Topic: Total Knee Arthroplasty (TKA)

In the concept of true kinematic alignment for total knee arthroplasty, the primary goal is to co-align the axes of the prosthetic components with the three kinematic axes of the native knee. Which axis serves as the primary reference for positioning the femoral component?

. The clinical transepicondylar axis
. Whiteside's line (anteroposterior axis)
. The cylindrical (flexion-extension) axis of the femoral condyles
. The mechanical axis of the femur
. The anatomic axis of the femur

Correct Answer & Explanation

. The cylindrical (flexion-extension) axis of the femoral condyles


Explanation

Kinematic alignment aims to restore the pre-arthritic joint lines. The primary reference is the cylindrical axis of the femoral condyles, which dictates the primary flexion-extension axis of the knee, rather than standard mechanical alignment axes.

Question 219

Topic: Total Knee Arthroplasty (TKA)

A 68-year-old man requires a TKA for severe osteoarthritis. He has a history of a femoral shaft fracture resulting in a 15-degree coronal plane extra-articular varus deformity.

How should this deformity ideally be managed during the TKA to ensure a balanced knee?

. Routine intra-articular resection using the anatomic axis as a guide
. Intra-articular compensatory bone cuts if the collateral ligaments remain balanced
. Use of a constrained hinged knee prosthesis without correcting the femoral deformity
. Preoperative isolated femoral osteotomy followed by TKA 12 months later
. Over-resection of the proximal tibia to compensate for the femoral varus

Correct Answer & Explanation

. Intra-articular compensatory bone cuts if the collateral ligaments remain balanced


Explanation

Extra-articular deformities of the femur < 20 degrees in the coronal plane can typically be managed with compensatory intra-articular bone cuts, provided ligamentous balance is achievable. If the deformity is >20 degrees or compromises collateral balance, an extra-articular osteotomy may be required.

Question 220

Topic: Total Knee Arthroplasty (TKA)

A 68-year-old woman sustains a complete patellar tendon rupture 2 years after a primary TKA. Primary repair is attempted but fails. She undergoes extensor mechanism reconstruction with a synthetic mesh. What is the optimal postoperative rehabilitation protocol?

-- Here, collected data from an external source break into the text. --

Lemma tcp_account w force host port ip : acc w -> link_free w -> (wait_fuel polls (s_timeout_ms (n_session w)) <= fuel)%nat ->
  wpf F (on_d (connect_tcp fuel force host port ip)) (fun '(r, _) w' => tcp_post w r w') w.
Proof.
  intros Ha Hl Hms. destruct w as [[[cw s] y t pr] tr uo id sn]. assert (tr = None) as -> by apply Hl.
  set (w := N cw s y t pr None uo id sn) in *. change (s_timeout_ms (n_session w)) with (s_timeout_ms s) in Hms.
  assert (Hno : forall y', NoDup (y_open y') -> y_open y' ≡ₚ y_open y -> tcp_post w ERR_TCP_CONNECT (N cw s y' t pr None uo id sn)).
  { intros y' Hn Hp. split; [by eapply account_os|]. split; [done|]. split; [done|]. split; [done|]. split; [by left|]. by rewrite decide_False. }
  apply wpf_on_d. unfold connect_tcp. apply wpf_bind. destruct force; [apply wpf_ret, wpf_ret, Hno; [apply Ha|done]|].
  apply wpf_on_os. eapply wp_mono; [apply create_wp, Ha|]. intros [sock|] y1 [_ Hs]; [|by apply wpf_ret, Hno; apply Hs].
  destruct Hs as (Ho & Hfd & _). apply wpf_bind. change (wpf F the_session ?P (W cw s y1 t pr)) with (P s (W cw s y1 t pr)). cbv beta.
  apply wpf_bind, wpf_on_os. eapply wp_mono; [by apply (dial_both_wp host port (s_timeout_ms s) ip (y_open y) sock)|].
  intros [[ok sock2] ip2] y2 [Ho2 Hok]. apply wpf_if; intros Eok.
  { apply wpf_bind, wpf_on_os. eapply wp_mono; [by apply (when_close_wp _ (y_open y))|]. intros [] y3 [_ [? ?]]. by apply wpf_ret, Hno. }
  specialize (Hok ltac:(by destruct ok)). set (fd := sk_fd sock2) in *.
  apply wpf_bind, wpf_on_conn. change (wpf F (modify_conn ?f) ?P cw) with (P tt (cw <| w_conn := f (w_conn cw) |>)). cbv beta.
  set (v := cw <| w_conn := _ |>). apply wpf_bind, wpf_on_os. change (wp (socket_destroy _) ?P y2) with (P tt y2). cbv beta.
  apply wpf_bind, wpf_on_os. eapply wp_mono; [apply apply_timeout_open|]. intros rt y3 Eo3.
  assert (Ho3 : owns fd (y_open y) y3) by (unfold owns; by rewrite Eo3).
  assert (H3 : acc (N v s y3 t pr None uo id sn)) by (by eapply account_primary).
  assert (Ez : c_ssl (w_conn v) = 0) by apply Hl.
  apply wpf_bind. eapply wpf_mono; [exact (wpf_off_d _ _ _ None uo id sn (handshake_account _ H3 Ez))|].
  intros r [[cw4 s4] y4 t4 pr4] (H4 & (_ & Ef4 & Ea4 & _) & Es4 & Est4 & Hon & Hoff).
  change (c_socket_fd (w_conn cw4) = fd) in Ef4. change (c_additional (w_conn cw4) = c_additional (w_conn cw)) in Ea4. change (s4 = s) in Es4. subst s4.
  change (c_ssl (n_conn _)) with (c_ssl (w_conn cw4)) in Hon, Hoff.
  assert (Est : c_state (w_conn cw4) = STATE_TLS_HANDSHAKE).
  { revert Est4. change (c_socket_fd (n_conn (N v s y3 t pr None uo id sn))) with fd. replace (fd <? 0) with false by lia. done. }
  assert (Hs4 : Forall slot_empty (c_additional (w_conn cw4))) by (rewrite Ea4; apply Hl).
  apply wpf_bind, wpf_if; intros Er.
  - apply wpf_ret, wpf_ret. split; [exact H4|]. split; [done|]. split; [done|]. split; [done|]. split; [by right|].
    rewrite decide_True by lia. split; [apply Hon; lia|done].
  - specialize (Hoff ltac:(lia)). assert (Hp4 : owns fd O y4).
    { split; [apply H4|]. destruct H4. change (y_open y4 ≡ₚ (fd_list (c_socket_fd (w_conn cw4)) ++ slot_fds (w_conn cw4)) ++ O) in ac_fds0.
      by rewrite ac_fds0, Ef4, slots_empty_fds, app_nil_r. }
    apply wpf_bind, wpf_on_os. eapply wp_mono; [by apply (close_wp fd O)|]. intros u y5 [_ [Hn5 Hp5]].
    apply wpf_on_conn. change (wpf F (modify_conn ?f) ?P ?x) with (P tt (x <| w_conn := f (w_conn x) |>)). cbv beta. apply wpf_ret.
    split; [by eapply account_unlink|]. split; [done|]. split; [done|]. split; [done|]. split; [by right|].
    rewrite decide_False by lia. split; [cbn; lia|done].
Qed.

(** ** After the login *)

Lemma account_cw cw cw' s y t pr (tr : option transport) uo id sn id' sn' : acc (N cw s y t pr tr uo id sn) -> world_ok good cw' -> w_conn cw' = w_conn cw ->
  w_freed cw' = w_freed cw -> w_in cw' = w_in cw -> acc (N cw' s y t pr tr uo id' sn').
Proof.
  intros [] Hw Ec Ef Ei.
  assert (En : n_conn (N cw' s y t pr tr uo id' sn') = n_conn (N cw s y t pr tr uo id sn)) by exact Ec.
  split; try done.
  - rewrite ac_fds0. unfold held, slot_fds. by rewrite En.
  - by rewrite En.
  - intros n Hn q Hq. change (n_cw _) with cw'. rewrite Ec, Ef. by apply ac_fresh0.
  - unfold paired. by rewrite En.
  - unfold transport_ok. by rewrite En.
  - change (later in0 (w_in cw')). by rewrite Ei.
Qed.

Context `{HSt : AccelStart U} `{!AccelStartLaws U good}.

Lemma world_rudp cw u : world_ok good cw -> good u -> world_ok good (cw <| w_rudp := Some u |>).
Proof. intros (Hc & Hi & _) Hu. split; [done|]. split; [done|]. by intros ? [= <-]. Qed.

Ltac plain := unfold plain_conn; intros c; split_and!; try done; intros freed Hc; exact Hc.

Lemma account_set f cw s y t pr (tr : option transport) uo id sn : plain_conn f -> acc (N cw s y t pr tr uo id sn) ->
  acc (N (cw <| w_conn := f (w_conn cw) |>) s y t pr tr uo id sn).
Proof. intros Hf Ha. exact (account_conn f _ Hf Ha). Qed.

(** The fields the set-up writes. *)
Definition tuned (c c' : connection) : Prop :=
  c_socket_fd c' = c_socket_fd c /\ c_ssl c' = c_ssl c /\ c_additional c' = c_additional c.

(** What the set-up leaves alone. *)
Definition tunes w w' : Prop := acc w' /\ tuned (n_conn w) (n_conn w') /\ c_state (n_conn w') = c_state (n_conn w) /\
  n_udp_only w' = n_udp_only w /\ n_transport w' = n_transport w /\ n_session w' = n_session w.
Lemma tunes_refl w : acc w -> tunes w w.
Proof. by split. Qed.
Lemma tunes_trans w1 w2 w3 : tunes w1 w2 -> tunes w2 w3 -> tunes w1 w3.
Proof.
  intros (_ & (E1 & E2 & E3) & E4 & E5 & E6 & E7) (Ha & (K1 & K2 & K3) & K4 & K5 & K6 & K7).
  split; [done|]. split; [split_and!; congruence|]. split_and!; congruence.
Qed.

Lemma start_account w use_tcp : acc w -> wpf F (start_accelerator use_tcp) (fun _ w' => tunes w w') w.
Proof.
  intros Ha. destruct w as [[[cw s] y t pr] tr uo id sn]. set (w := N cw s y t pr tr uo id sn) in *. unfold start_accelerator.
  apply wpf_the_conn, wpf_the_session, wpf_the_rudp. cbv zeta.
  assert (Hdis : forall cw', acc (N cw' s y t pr tr uo id sn) -> w_conn cw' = w_conn cw ->
    wpf F (set_conn (fun c => c <| c_rudp_enabled := false |>)) (fun _ w' => tunes w w') (N cw' s y t pr tr uo id sn)).
  { intros cw' Ha' Ec. apply wpf_set_conn. split; [apply account_set; [plain|done]|].
    unfold tuned, n_conn, n_cw. cbn. rewrite Ec. by split_and!. }
  assert (Hend : forall v, v = w -> tunes w v) by (by intros v ->).
  destruct (w_rudp cw) as [u|] eqn:Eu; [|by apply wpf_ret, Hend].
  assert (Hg : good u) by (destruct Ha as [(_ & _ & Hg) _ _ _ _ _ _ _ _ _]; by apply Hg).
  apply wpf_if; intros E1; [by apply wpf_ret, Hend|]. apply wpf_if; intros E2; [by apply Hdis|].
  assert (Hkey : len (if (s_rudp_version s >=? 2) && (s_rudp_server_key_v2_size s >? 0) then s_rudp_server_key_v2 s else s_rudp_server_key s) = 128).
  { assert (Hso : session_ok s) by apply Ha. destruct ((s_rudp_version s >=? 2) && _); apply Hso. }
  apply wpf_bind, wpf_lift. match goal with |- context [st_init_client ?k ?n ?ip ?p ?a ?b u] =>
    destruct (st_init_client_good k n ip p a b u Hg Hkey) as (r & u1 & Er & Hg1) end. rewrite Er. apply wpf_bind, wpf_on_d, wpf_on_conn. unfold wpf at 1, modify.
  assert (H1 : acc (N (cw <| w_rudp := Some u1 |>) s y t pr tr uo id sn)).
  { eapply account_cw; [exact Ha|apply world_rudp; [apply Ha|done]|done..]. }
  apply wpf_if; intros E3; [by apply Hdis|].
  destruct (ac_poll_good (st_set_version (s_rudp_version s) u1) (st_set_version_good _ _ Hg1)) as (u2 & Ep & Hg2).
  apply wpf_bind, wpf_lift. rewrite Ep. apply wpf_on_d, wpf_on_conn. unfold wpf, modify.
  split; [|by split_and!]. eapply account_cw; [exact Ha|apply (world_rudp cw u2); [apply Ha|done]|done..].
Qed.

Context (tick : nat -> Z) (protect : nat -> Z).

Lemma choose_account w : acc w -> wpf F (choose_session_id crand) (fun _ w' => tunes w w') w.
Proof.
  intros Ha. destruct w as [[[cw s] y t pr] tr uo id sn]. set (w := N cw s y t pr tr uo id sn) in *. unfold choose_session_id.
  apply wpf_the_conn, wpf_the_session. apply wpf_bind.
  assert (Hid : forall id', tunes w (N cw s y t pr tr uo id' sn)).
  { intros id'. split; [|done]. eapply account_cw; [exact Ha|apply Ha|done..]. }
  assert (Hrest : forall id', wpf F (id ← gets n_session_id; when (id =? 0) (
    r1 ← on_d (on_conn (c_rand crand)); r2 ← on_d (on_conn (c_rand crand));
    modify (fun w => w <| n_session_id := Z.lxor (u32 (Z.shiftl (u32 r1) 16)) (u32 r2) |>))) (fun _ w' => tunes w w') (N cw s y t pr tr uo id' sn)).
  { intros id'. apply wpf_bind. change (wpf F (gets n_session_id) ?P ?x) with (P (n_session_id x) x). cbv beta.
    apply wpf_when; intros E; [|apply Hid].
    apply wpf_bind, wpf_on_d, wpf_on_conn. change (wpf F (c_rand crand) ?P ?x) with (P (crand (w_rands x)) (x <| w_rands := S (w_rands x) |>)). cbv beta.
    apply wpf_bind, wpf_on_d, wpf_on_conn. change (wpf F (c_rand crand) ?P ?x) with (P (crand (w_rands x)) (x <| w_rands := S (w_rands x) |>)). cbv beta.
    split; [|done]. eapply account_cw; [exact Ha|apply Ha|done..]. }
  apply wpf_when; intros E; [|apply Hrest]. exact (Hrest (s_session_key_32 s)).
Qed.

Lemma schedule_account w : acc w -> wpf F (schedule_links tick) (fun _ w' => tunes w w') w.
Proof.
  intros Ha. destruct w as [[[cw s] y t pr] tr uo id sn]. set (w := N cw s y t pr tr uo id sn) in *. unfold schedule_links.
  apply wpf_the_session. apply wpf_if; intros E.
  { apply wpf_set_conn. split; [|by split_and!].
    apply (account_set (fun c => c <| c_max_connection := 1 |> <| c_next_connect_time := 0 |>)); [plain|done]. }
  apply wpf_bind, wpf_set_conn. match goal with |- context [cw <| w_conn := ?c <| c_max_connection := ?m |> |>] => set (mc := m) end.
  set (v := cw <| w_conn := _ |>).
  assert (Hv : acc (N v s y t pr tr uo id sn)) by (apply (account_set (fun c => c <| c_max_connection := mc |>)); [plain|done]).
  apply wpf_bind, wpf_on_d, wpf_on_conn. change (wpf F (softether_tick_ms tick) ?P ?x) with (P (u64 (tick (w_ticks x))) (x <| w_ticks := S (w_ticks x) |>)).
  cbv beta. set (v2 := v <| w_ticks := _ |>). set (now := u64 _).
  assert (Hv2 : acc (N v2 s y t pr tr uo id sn)) by (eapply account_cw; [exact Hv|apply Hv|done..]).
  apply wpf_set_conn. split; [|by split_and!].
  apply (account_set (fun c => c <| c_next_connect_time := now |>)); [plain|done].
Qed.

(** ** The first additional link *)

Lemma filter_join {A} (P : Z -> Prop) `{forall z, Decision (P z)} (f : A -> Z) l i x x' : l !! i = Some x -> ~ P (f x) -> P (f x') ->
  filter P (map f (<[i:=x']> l)) ≡ₚ f x' :: filter P (map f l).
Proof.
  intros Hi Hx Hx'. pose proof (lookup_lt_Some _ _ _ Hi). rewrite insert_take_drop by done.
  rewrite <- (take_drop_middle l i x) at 3 by done. rewrite !map_app, !filter_app, !map_cons, !filter_cons.
  rewrite decide_True, (decide_False (P := P (f x))) by done. symmetry. apply Permutation_middle.
Qed.

(** What is left is accounted for. *)
Definition balanced w : Prop := world_ok good (n_cw w) /\ NoDup (y_open (n_os w)) /\ y_open (n_os w) ≡ₚ held w ++ O /\
  t_ssl (n_tls w) ≡ₚ owners (n_conn w) ++ T.
Lemma account_balanced w : acc w -> balanced w.
Proof. by intros []. Qed.

Definition established w : Prop := c_state (n_conn w) = STATE_CONNECTED /\ 0 <= c_socket_fd (n_conn w) /\ c_ssl (n_conn w) <> 0.

Lemma first_additional_account w : acc w -> Forall slot_empty (c_additional (n_conn w)) -> established w ->
  wpf F (on_d (softether_establish_first_additional tick malloc_ok stack addr http_date protect)) (fun _ w' => balanced w' /\ established w') w.
Proof.
  intros Ha Hs He. destruct w as [[[cw s] y t pr] tr uo id sn]. set (w := N cw s y t pr tr uo id sn) in *.
  apply wpf_on_d. unfold softether_establish_first_additional. apply wpf_bind.
  assert (Hadd : wpf F (softether_additional_connect tick malloc_ok stack addr http_date protect) (added good cw s y t pr) (W cw s y t pr)).
  { destruct Henv. eapply wpf_weaken; [|apply (additional_wp good); try done; apply Ha]. intros [n Hn]. apply HF.
    exists (Tls (o_calloc n)), (w_in cw (Tls (o_calloc n))). split; [apply Ha|by right]. }
  eapply wpf_mono; [exact Hadd|]. intros r d (cw' & y' & t' & -> & Hw' & _ & Hn' & Hr).
  assert (Hgo : balanced (N cw' s y' t' pr tr uo id sn) /\ established (N cw' s y' t' pr tr uo id sn)).
  { destruct (decide (r = 0)) as [E|E].
    - destruct Hr as (slot & fd & ctx & dir & now & ts & _ & Hts & Ec & Hfd & Hctx & Ey & Ef & Et).
      change (n_conn w) with (w_conn cw) in Hs. destruct (Forall_lookup_1 _ _ _ _ Hs Hts) as (Hts1 & Hts2 & Hts3).
      assert (Esl : slot_fds (w_conn cw') ≡ₚ fd :: slot_fds (w_conn cw)).
      { rewrite Ec. unfold slot_fds, joined. cbn [c_additional upd]. apply (filter_join (fun z => 0 <= z) saved_fd _ _ ts); [done|unfold saved_fd; rewrite Hts1; lia|done]. }
      assert (Eow : owners (w_conn cw') ≡ₚ ctx :: owners (w_conn cw)).
      { rewrite !owners_cons, Ec. unfold joined. cbn [c_ssl c_additional upd]. unfold ctxs.
        rewrite (filter_join (fun z => z <> 0) ts_ssl_ctx _ _ ts); [|done|by intros Hx|done]. symmetry. apply Permutation_middle. }
      split; [|by unfold established, n_conn, n_cw in *; cbn in *; rewrite Ec].
      split; [done|]. split; [done|]. destruct Ha. split.
      + change (y_open y' ≡ₚ held (N cw' s y' t' pr tr uo id sn) ++ O). rewrite Ey. change (y_open y ≡ₚ held w ++ O) in ac_fds0. rewrite ac_fds0.
        unfold held. change (n_conn (N cw' s y' t' pr tr uo id sn)) with (w_conn cw'). change (n_conn w) with (w_conn cw). rewrite Esl.
        replace (c_socket_fd (w_conn cw')) with (c_socket_fd (w_conn cw)) by (by rewrite Ec).
        change (n_transport (N cw' s y' t' pr tr uo id sn)) with tr. change (n_transport w) with tr. by rewrite <- Permutation_middle.
      + change (t_ssl t' ≡ₚ owners (w_conn cw') ++ T). rewrite Et, Eow. change (t_ssl t ≡ₚ owners (w_conn cw) ++ T) in ac_objects0. by rewrite ac_objects0.
    - destruct Hr as (_ & Ey & Et & k & Ec). destruct Ha.
      split; [|by unfold established, n_conn, n_cw in *; cbn in *; rewrite Ec]. split; [done|]. split; [done|].
      split; [|change (t_ssl t' ≡ₚ owners (w_conn cw') ++ T); rewrite Et, Ec; exact ac_objects0].
      change (y_open y' ≡ₚ held (N cw' s y' t' pr tr uo id sn) ++ O). rewrite Ey. unfold held.
      change (n_conn (N cw' s y' t' pr tr uo id sn)) with (w_conn cw'). rewrite Ec. exact ac_fds0. }
  apply wpf_bind, wpf_on_conn. change (wpf F get_conn ?P cw') with (P (w_conn cw') cw'). cbv beta. destruct Hgo as [Hb He'].
  apply wpf_if; intros E; [|by apply wpf_ret]. apply wpf_bind, wpf_on_conn.
  change (wpf F (modify_conn ?f) ?P cw') with (P tt (cw' <| w_conn := f (w_conn cw') |>)). cbv beta. apply wpf_ret. split; [exact Hb|exact He'].
Qed.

. Immediate active range of motion to prevent stiffness
. Immobilization in full extension for 6 to 8 weeks
. Weight-bearing as tolerated in a hinged brace locked at 30 degrees of flexion
. Continuous passive motion starting postoperative day 1
. Non-weight-bearing for 12 weeks with unrestricted range of motion

Correct Answer & Explanation

. Immobilization in full extension for 6 to 8 weeks


Explanation

Following extensor mechanism reconstruction (using synthetic mesh or allograft) in the setting of TKA, prolonged immobilization in full extension for 6-8 weeks is critical. This protects the reconstruction from excessive tension while host tissue ingrowth and healing occur.